═════ EXTRACTED RECORDS ═════

Lemma rename_excludes_own_document_witness :
  (EventModel.generateUniqueSlug "MEETUP !" (Some (mkObjectId "0"))
     (Spec.worldOf (Spec.crowdedStore 1))).1
  = Ok "meetup"
  ∧ (@EventModel.save Spec.epochHost
       (EventModel.rename " MEETUP ! "
          (EventModel.mkInstance (mkObjectId "0")
             (Spec.event "Meetup" "meetup" "2024-01-05" "14:30")
             false false false false))
       (Spec.worldOf (Spec.crowdedStore 1))).1
    = Ok (EventModel.mkInstance (mkObjectId "0")
            (Spec.event "MEETUP !" "meetup" "2024-01-05" "14:30")
            false false false false).
Proof.
  assert (Hone : ∀ j d,
    events (committed (Spec.worldOf (Spec.crowdedStore 1))) !! j = Some d →
    j = mkObjectId "0").
  { intros j d Hl.
    change (events (committed (Spec.worldOf (Spec.crowdedStore 1))))
      with (<[mkObjectId "0" := Spec.event "Meetup" "meetup" "2024-01-05" "14:30"]>
              (∅ : gmap ObjectId EventDoc)) in Hl.
    apply lookup_insert_Some in Hl as [[<- _]|[_ Hl]]; [done|].
    by rewrite lookup_empty in Hl. }
  destruct rename_excludes_own_document as (_ & Hown & Hsave). split.
  - rewrite Hown.
    + vm_compute. reflexivity.
    + reflexivity.
    + intros j d Hl _. by apply (Hone j d).
  - destruct (Hsave Spec.epochHost " MEETUP ! " (mkObjectId "0")
                (Spec.event "Meetup" "meetup" "2024-01-05" "14:30")
                (Spec.worldOf (Spec.crowdedStore 1))) as (w' & E & _).
    + reflexivity.
    + by vm_compute.
    + by vm_compute.
    + by vm_compute.
    + intros j d' Hl _. by apply (Hone j d').
    + rewrite E. reflexivity.
Defined.

(* ===================================================================== *)
(** * Creations that share a base slug *)
(* ===================================================================== *)

(** One creation in a store that holds the first [a] candidates: the new
    Event gets the candidate [a]. *)
Lemma createEvent_step `{Host} (base : string) (a : nat) (r : Spec.Request)
    (w : World) :
  faults w = [] → (a < 100)%nat → Spec.accepted base r →
  events (committed w) !! Spec.rq_id r = None →
  Spec.holdsFirst base a (committed w) →
  ∃ w', Spec.createEvent r w = (Ok (Spec.candidate base a), w')
        ∧ faults w' = []
        ∧ Spec.holdsFirst base (S a) (committed w')
        ∧ ∀ j, j ≠ Spec.rq_id r →
               events (committed w) !! j = None → events (committed w') !! j = None.
Proof.
  intros Hf Ha (Hvalid & Hbase & [d' Hd] & [t' Ht]) Hnew [Hheld Honly].
  unfold Spec.rq_title, Spec.rq_date, Spec.rq_time in *.
  assert (Hcollide : ∀ j, (j < a)%nat →
            Spec.Held (committed w) (Spec.candidate base j) (Some (Spec.rq_id r))).
  { intros j Hj. destruct (Hheld j Hj) as (i & d & Hl & Hs).
    exists i, d. split_and!; [done|done|]. intros [= <-]. congruence. }
  assert (Hfree : ¬ Spec.Held (committed w) (Spec.candidate base a) (Some (Spec.rq_id r))).
  { intros (i & d & Hl & Hs & _). specialize (Honly i d a Hl Hs). lia. }
  unfold Spec.createEvent, EventModel.save, EventModel.validate, EventModel.newEvent.
  cbn [EventModel.doc]. rewrite Hvalid.
  unfold EventModel.preSave, bind.
  cbn [ret EventModel.modifiedTitle EventModel.modifiedDate EventModel.modifiedTime
       EventModel.isNew EventModel.doc EventModel._id orb].
  rewrite applySetters_title, generateUniqueSlug_trim.
  rewrite (generateUniqueSlug_returns a); rewrite ?Hbase; try done.
  unfold EventModel.withDoc, EventModel.liftResult.
  cbn [ret EventModel.modifiedTitle EventModel.modifiedDate EventModel.modifiedTime
       EventModel.isNew EventModel.doc EventModel._id EventModel.setSlug
       EventModel.setDate EventModel.setTime ev_title ev_date ev_time ev_slug].
  rewrite applySetters_date, Hd.
  cbn [ret EventModel.modifiedTitle EventModel.modifiedDate EventModel.modifiedTime
       EventModel.isNew EventModel.doc EventModel._id EventModel.setSlug
       EventModel.setDate EventModel.setTime ev_title ev_date ev_time ev_slug].
  rewrite applySetters_time, Ht.
  cbn [ret EventModel.modifiedTitle EventModel.modifiedDate EventModel.modifiedTime
       EventModel.isNew EventModel.doc EventModel._id EventModel.setSlug
       EventModel.setDate EventModel.setTime ev_title ev_date ev_time ev_slug].
  rewrite write_insert; try done.
  eexists. split; [reflexivity|].
  unfold setCommitted, Spec.afterCalls. cbn [committed faults]. cbn [events].
  split_and!; [done| |].
  - unfold Spec.holdsFirst. cbn [events]. split.
    + intros k Hk. destruct (decide (k = a)) as [->|Hne].
      * exists (Spec.rq_id r). eexists. split; [apply lookup_insert_eq|done].
      * destruct (Hheld k) as (i & d & Hl & Hs); [lia|].
        exists i, d. split; [|done].
        rewrite lookup_insert_ne; [done|]. intros <-. congruence.
    + intros i d k [[<- <-]|[Hne Hl]]%lookup_insert_Some Hs.
      * cbn [ev_slug EventModel.setTime EventModel.setDate EventModel.setSlug] in Hs.
        apply candidate_inj in Hs. lia.
      * specialize (Honly i d k Hl Hs). lia.
  - intros j Hj Hl. by rewrite lookup_insert_ne.
Qed.

(** Creations in a row from a store that holds the first [a] candidates. *)
Lemma createEvents_from `{Host} (base : string) (rs : list Spec.Request) :
  ∀ (a : nat) (w : World),
    faults w = [] → (a + length rs ≤ 100)%nat →
    Forall (Spec.accepted base) rs →
    NoDup (Spec.rq_id <$> rs) →
    Forall (λ r, events (committed w) !! Spec.rq_id r = None) rs →
    Spec.holdsFirst base a (committed w) →
    (Spec.createEvents rs w).1 = Ok (Spec.candidate base <$> seq a (length rs)).
Proof.
  induction rs as [|r rs IH]; intros a w Hf Hlen Hacc Hdup Hnew Hfirst; [done|].
  cbn [length] in Hlen.
  apply Forall_cons in Hacc as [Hr Hacc]. apply Forall_cons in Hnew as [Hnr Hnew].
  cbn [fmap list_fmap] in Hdup. apply NoDup_cons in Hdup as [Hnotin Hdup].
  destruct (createEvent_step base a r w) as (w' & Hstep & Hf' & Hfirst' & Hkeep);
    try done; [lia|].
  cbn [Spec.createEvents]. unfold bind at 1. rewrite Hstep.
  assert (Hnew' : Forall (λ r, events (committed w') !! Spec.rq_id r = None) rs).
  { apply Forall_forall. intros r' Hin. apply Hkeep.
    - intros E'. apply Hnotin. rewrite <- E'. by apply list_elem_of_fmap_2.
    - by apply (proj1 (Forall_forall _ _) Hnew). }
  specialize (IH (S a) w' Hf' ltac:(lia) Hacc Hdup Hnew' Hfirst').
  unfold bind at 1.
  destruct (Spec.createEvents rs w') as [[slugs|e] w'']; cbn [fst] in IH; [|done].
  injection IH as ->. done.
Qed.

(** C2, as stated, fails at the 101st creation: after a hundred creations
    titled ["Meetup"], which got ["meetup"], ["meetup-1"], ..., ["meetup-99"],
    one more does not get ["meetup-100"]: it throws. *)
Lemma slug_sequence_101st :
  (@Spec.createEvents Spec.epochHost (Spec.sameTitle "Meetup" 100) Spec.emptyWorld).1
  = Ok (Spec.candidate "meetup" <$> seq 0 100)
  ∧ Spec.candidate "meetup" 100 = "meetup-100"
  ∧ (@Spec.createEvent Spec.epochHost
       (Spec.mkRequest (mkObjectId "101")
          (Spec.event "Meetup" "" "2024-01-05" "2:30 PM"))
       (@Spec.createEvents Spec.epochHost (Spec.sameTitle "Meetup" 100)
          Spec.emptyWorld).2).1
    = Throw (Error "Unable to generate unique slug after 100 attempts").
Proof.
  split; [|split]; vm_compute; reflexivity.
Qed.

(** C2, amended. [generateUniqueSlug] looks up the canonical base slug
    first, then [base-1], [base-2], ..., one more candidate after each
    look-up that found the slug held, and at most 100 in all.  So, from a
    store in which no Event holds the base or any [base-k], the creations of
    up to 100 Events whose titles canonicalize to the same base get, in
    their order, [base], [base-1], [base-2], ...: the [N]th gets
    [base-(N-1)], for [N] up to 100.  A creation is the [save] of a new
    document that passes the validation of the schema, with a date and a
    time that normalize. *)
Theorem slug_sequence :
  (∀ title ne w,
     faults w = [] →
     ∃ n, (1 ≤ n ≤ 100)%nat
          ∧ calls (EventModel.generateUniqueSlug title ne w).2
            = calls w ++ Spec.lookups (Slug.generateSlug title) ne 0 n
          ∧ ∀ j, (S j < n)%nat →
                 Spec.Held (committed w)
                           (Spec.candidate (Slug.generateSlug title) j) ne)
  ∧ (∀ (host : Host) base rs w,
       faults w = [] → (length rs ≤ 100)%nat →
       Forall (Spec.accepted base) rs →
       NoDup (Spec.rq_id <$> rs) →
       Forall (λ r, events (committed w) !! Spec.rq_id r = None) rs →
       (∀ i d k, events (committed w) !! i = Some d →
                 ev_slug d ≠ Spec.candidate base k) →
       (Spec.createEvents rs w).1
       = Ok (Spec.candidate base <$> seq 0 (length rs))).
Proof.
  split; [apply generateUniqueSlug_order|].
  intros host base rs w Hf Hlen Hacc Hdup Hnew Hnone.
  apply createEvents_from; try done. split.
  - intros k Hk. lia.
  - intros i d k Hl Hs. by destruct (Hnone i d k Hl).
Qed.

Lemma slug_sequence_witness :
  (@Spec.createEvents Spec.epochHost (Spec.sameTitle " Rust Meetup! " 3)
     Spec.emptyWorld).1
  = Ok ["rust-meetup"; "rust-meetup-1"; "rust-meetup-2"].
Proof.
  apply (proj2 slug_sequence Spec.epochHost "rust-meetup"
               (Spec.sameTitle " Rust Meetup! " 3) Spec.emptyWorld).
  - reflexivity.
  - simpl. lia.
  - repeat constructor; vm_compute; eauto.
  - apply (proj1 (bool_decide_eq_true
             (NoDup (Spec.rq_id <$> Spec.sameTitle " Rust Meetup! " 3)))).
    vm_compute. reflexivity.
  - repeat constructor.
  - intros i d k Hl.
    change (events (committed Spec.emptyWorld)) with (∅ : gmap ObjectId EventDoc) in Hl.
    by rewrite lookup_empty in Hl.
Defined.

(* ===================================================================== *)
(** * The transactional booking operations *)
(* ===================================================================== *)

Lemma store_eta (st : Store) : mkStore (events st) (bookings st) = st.
Proof. by destruct st. Qed.

Lemma bind_ok {A B} (m : M A) (k : A → M B) (w w' : World) (a : A) :
  m w = (Ok a, w') → bind m k w = k a w'.
Proof. unfold bind. by intros ->. Qed.

(** The cast of an id: accepted, it gives the ObjectId the argument stands
    for; refused, it throws the [CastError] that quotes the argument. *)
Lemma castObjectId_valid (model : string) (id : IdArg) :
  isValidId id = true → castObjectId model id = Ok (objectIdOf id).
Proof.
  destruct id as [s|o]; [|done]. cbn [isValidId castObjectId objectIdOf].
  unfold ObjectId_ofString. by intros ->.
Qed.

Lemma castObjectId_invalid (model : string) (id : IdArg) :
  isValidId id = false → castObjectId model id = Throw (castError (idText id) model).
Proof.
  destruct id as [s|o]; [|done]. cbn [isValidId castObjectId idText].
  unfold ObjectId_ofString. by intros ->.
Qed.

Lemma toObjectId_valid (id : IdArg) :
  isValidId id = true → toObjectId id = Ok (objectIdOf id).
Proof.
  destruct id as [s|o]; [|done]. cbn [isValidId toObjectId objectIdOf].
  unfold ObjectId_ofString. by intros ->.
Qed.

(** The steps of a transaction when the server answers. *)
Section Steps.

Variables (st : Store) (tx : option Store) (n : nat) (cs : list DbCall) (nid : N).

Lemma startSession_run :
  startSession (mkWorld st tx n [] cs nid)
  = (Ok (), mkWorld st tx (S n) [] (cs ++ [StartSession]) nid).
Proof. reflexivity. Qed.

Lemma startTransaction_run :
  startTransaction (mkWorld st tx n [] cs nid)
  = (Ok (), mkWorld st (Some st) n [] (cs ++ [StartTransaction]) nid).
Proof. reflexivity. Qed.

Lemma commitTransaction_run (t : Store) :
  commitTransaction (mkWorld st (Some t) n [] cs nid)
  = (Ok (), mkWorld t None n [] (cs ++ [CommitTransaction]) nid).
Proof. reflexivity. Qed.

Lemma abortTransaction_run :
  abortTransaction (mkWorld st tx n [] cs nid)
  = (Ok (), mkWorld st None n [] (cs ++ [AbortTransaction]) nid).
Proof. reflexivity. Qed.

Lemma endSession_run :
  endSession (mkWorld st tx n [] cs nid)
  = (Ok (), mkWorld st tx (pred n) [] (cs ++ [EndSession]) nid).
Proof. reflexivity. Qed.

Lemma Event_findById_run (id : IdArg) (t : Store) :
  isValidId id = true →
  EventModel.findById id true (mkWorld st (Some t) n [] cs nid)
  = (Ok (match events t !! objectIdOf id with
         | Some _ => Some (objectIdOf id)
         | None => None
         end),
     mkWorld st (Some t) n [] (cs ++ [EventFindById (objectIdOf id)]) nid).
Proof.
  intros Hid. unfold EventModel.findById. by rewrite castObjectId_valid.
Qed.

Lemma Booking_findByIdAndDelete_run (id : IdArg) (t : Store) :
  isValidId id = true →
  BookingModel.findByIdAndDelete id (mkWorld st (Some t) n [] cs nid)
  = (Ok (bookings t !! objectIdOf id),
     mkWorld st (Some (mkStore (events t) (delete (objectIdOf id) (bookings t))))
             n [] (cs ++ [BookingFindByIdAndDelete (objectIdOf id)]) nid).
Proof.
  intros Hid. unfold BookingModel.findByIdAndDelete. by rewrite castObjectId_valid.
Qed.

(** A query whose id the cast refuses throws before anything is sent. *)
Lemma Event_findById_cast (id : IdArg) (inSession : bool) (w : World) :
  isValidId id = false →
  EventModel.findById id inSession w = (Throw (castError (idText id) "Event"), w).
Proof.
  intros Hid. unfold EventModel.findById. by rewrite castObjectId_invalid.
Qed.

═════

**TRY IT**
Please copy the lines above from the line with "faults w = [] → (length" up to and including the line with "split; [apply generateUniqueSlug_order|].", exactly as written and with nothing else.

**WRITTEN SOLUTION**
       faults w = [] → (length rs ≤ 100)%nat →
       Forall (Spec.accepted base) rs →
       NoDup (Spec.rq_id <$> rs) →
       Forall (λ r, events (committed w) !! Spec.rq_id r = None) rs →
       (∀ i d k, events (committed w) !! i = Some d →
                 ev_slug d ≠ Spec.candidate base k) →
       (Spec.createEvents rs w).1
       = Ok (Spec.candidate base <$> seq 0 (length rs))).
Proof.
  split; [apply generateUniqueSlug_order|].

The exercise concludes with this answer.